Lemma frontend_component_distinct : frontend_names_ok -> component_distinct c frontend_component.
Proof.
  intros (Hb & Hne & Hd). assert (Hn : NoDup (map frontend_name frontend_specs)).
  { change (map frontend_name) with (map (fun x => resource c FrontendRoleKind [fe_Name x])).
    rewrite <- (map_map fe_Name (fun n => resource c FrontendRoleKind [n])).
    apply (NoDup_fmap_2_strong (fun n => resource c FrontendRoleKind [n]));
      [intros n n' _ _; apply resource_inj|].
    rewrite frontend_specs_list, map_app. apply NoDup_app. split_and!; [|intros n|done].
    - destruct (GetFrontend cluster); cbn; [apply NoDup_singleton|apply NoDup_nil_2].
    - destruct (GetFrontend cluster) as [f|] eqn:Hf; cbn; [|by intros ?%elem_of_nil].
      rewrite (Hb f eq_refl). intros ->%list_elem_of_singleton Hin.
      apply list_elem_of_fmap in Hin as (g & Hn & Hg). rewrite Forall_forall in Hne. by apply (Hne g Hg). }
  unfold component_distinct. cbn [frontend_component co_names co_configs co_monitors]. split_and!; [done|..].
  - by rewrite map_map.
  - apply Forall_map, Forall_true. by intros spec s [=].
  - unfold frontend_monitors. rewrite frontend_specs_list, map_app. f_equal.
    destruct (GetFrontend cluster) as [f|] eqn:Hf; [|done]. cbn. unfold frontend_name. cbn.
    by rewrite (Hb f eq_refl).
Qed.

Lemma extends_frontend_pod claims spec t pod :
  frontend_generatePodTemplateSpec spec = Ok t ->
  (vector_enabled c = true -> frontend_logs_volume spec = true) ->
  GeneratePodTemplateSpec FrontendRoleKind (cs_Template (fe_ComponentSpec spec)) = Some pod ->
  extends claims pod t.
Proof.
  unfold frontend_generatePodTemplateSpec. intros Ht Hlogs Hpod.
  apply bind_Ok in Ht as ([main t0] & Ht0 & Ht). apply bind_Ok in Ht as (t1 & Ht1 & Ht). cbv zeta in Ht.
  set (t1' := label_pod _ t1) in *. assert (E1 : extends claims t1 t1') by apply extends_label.
  apply bind_Ok in Ht as (t2 & Ht2 & Ht). apply bind_Ok in Ht as (t3 & Ht3 & Ht).
  apply bind_Ok in Ht as (t4 & Ht4 & Ht). apply bind_Ok in Ht as (t5 & Ht5 & Ht).
  apply bind_Ok in Ht as (t6 & Ht6 & Ht). apply bind_Ok in Ht as (t7 & Ht7 & Ht).
  apply start_pod_Ok in Ht0. rewrite Hpod in Ht0. injection Ht0 as ->.
  transitivity t1; [eauto with extends|]. transitivity t2; [etransitivity; [exact E1|eauto with extends]|].
  transitivity t3; [eauto with extends|]. transitivity t4; [eauto with extends|].
  assert (E6 : extends claims t5 t6) by extends_step Ht6.
  transitivity t5; [extends_step Ht5|]. transitivity t6; [exact E6|].
  transitivity t7; [|extends_step Ht].
  destruct (vector_enabled c); [|eauto with extends]. rewrite Hlogs in Ht5 by done.
  assert (E7 : extends claims t6 (AddVectorConfigVolume c t6)) by apply extends_add_volume.
  etransitivity; [exact E7|]. eapply extends_sidecar; [exact Ht7|..]; apply elem_of_app; left.
  - eapply extends_volumes; [exact E7|]. eapply extends_volumes; [exact E6|]. eauto with extends.
  - unfold AddVectorConfigVolume. rewrite pod_volumes_add. set_solver.
Qed.
End frontend_builder.

Definition Frontend_Generate `{TomlLib} `{VectorLib} `{JsonLib} `{ControllerLib} : M CState (list object) :=
  c ← get_cluster;
  with_builder (Object KCluster c) (_ ← frontend_build c; finish_on (share_services c)).

Lemma keeps_share_services c b s : same_cluster (c_cluster s) (c_cluster (share_services c b s)).
Proof.
  unfold share_services. generalize (zip (frontends c) (db_Objects b)). intros l. revert s.
  induction l as [|[[p spec] o] l IH]; intros s; cbn; [done|]. etransitivity; [|apply IH].
  unfold same_cluster, on_spec. cbn. by rewrite spec_core_share_service.
Qed.

(** ** Memory and requests *)

Lemma Frontend_Generate_keeps `{TomlLib} `{VectorLib} `{JsonLib} `{ControllerLib} : keeps_cluster Frontend_Generate.
Proof.
  apply preserves_bind; [apply _|apply keeps_get_cluster|]. intros c.
  apply preserves_with_builder. unfold frontend_build, Frontend_BuildService, Frontend_BuildConfigMap,
    Frontend_BuildDeployment, Frontend_BuildPodMonitor, frontend_generateService,
    frontend_generateDeployment. solve_keeps.
  apply preserves_finish_on; [apply _|]. intros b s. apply keeps_share_services.
Qed.

Lemma Frontend_Generate_logs `{TomlLib} `{VectorLib} `{JsonLib} `{ControllerLib} : logs_only secret_read Frontend_Generate.
Proof. unfold Frontend_Generate, frontend_build, Frontend_BuildService, Frontend_BuildConfigMap,
    Frontend_BuildDeployment, Frontend_BuildPodMonitor, frontend_generateService,
    frontend_generateDeployment. solve_gen_logs. Qed.

(** ** Properties *)

Section properties.
Context `{TomlLib} `{VectorLib} `{JsonLib} `{ControllerLib}.

(** The frontend's pods can be created: a sound template, and logs for vector. *)
Definition frontend_pod_ok (c : GreptimeDBCluster) (spec : FrontendSpec) : Prop :=
  template_closed [] FrontendRoleKind (cs_Template (fe_ComponentSpec spec))
  /\ (vector_enabled c = true -> frontend_logs_volume spec = true).

Lemma frontend_generates {W} (env : environment W) s w objs :
  out_res (exec env Frontend_Generate s w) = Ok objs ->
  exists raw, Forall2 (fun P x => P x) (component_objects (c_cluster s) (frontend_component (c_cluster s))) raw
    /\ Forall2 (fun o o' => prepared (Object KCluster (c_cluster s)) o = Ok o') raw objs.
Proof.
  unfold Frontend_Generate. rewrite exec_bind, exec_get_cluster.
  cbn [out_res out_st out_world out_log prepend].
  apply component_builds; [apply frontend_component_named|apply frontend_build_builds].
Qed.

_ _ _

Output exactly the lines of the material above from the one containing "- eapply extends_volumes;" up to and including the one containing "apply preserves_with_builder. unfold".

- [Solution to this problem]:
  - eapply extends_volumes; [exact E7|]. eapply extends_volumes; [exact E6|]. eauto with extends.
  - unfold AddVectorConfigVolume. rewrite pod_volumes_add. set_solver.
Qed.
End frontend_builder.

Definition Frontend_Generate `{TomlLib} `{VectorLib} `{JsonLib} `{ControllerLib} : M CState (list object) :=
  c ← get_cluster;
  with_builder (Object KCluster c) (_ ← frontend_build c; finish_on (share_services c)).

Lemma keeps_share_services c b s : same_cluster (c_cluster s) (c_cluster (share_services c b s)).
Proof.
  unfold share_services. generalize (zip (frontends c) (db_Objects b)). intros l. revert s.
  induction l as [|[[p spec] o] l IH]; intros s; cbn; [done|]. etransitivity; [|apply IH].
  unfold same_cluster, on_spec. cbn. by rewrite spec_core_share_service.
Qed.

(** ** Memory and requests *)

Lemma Frontend_Generate_keeps `{TomlLib} `{VectorLib} `{JsonLib} `{ControllerLib} : keeps_cluster Frontend_Generate.
Proof.
  apply preserves_bind; [apply _|apply keeps_get_cluster|]. intros c.
  apply preserves_with_builder. unfold frontend_build, Frontend_BuildService, Frontend_BuildConfigMap,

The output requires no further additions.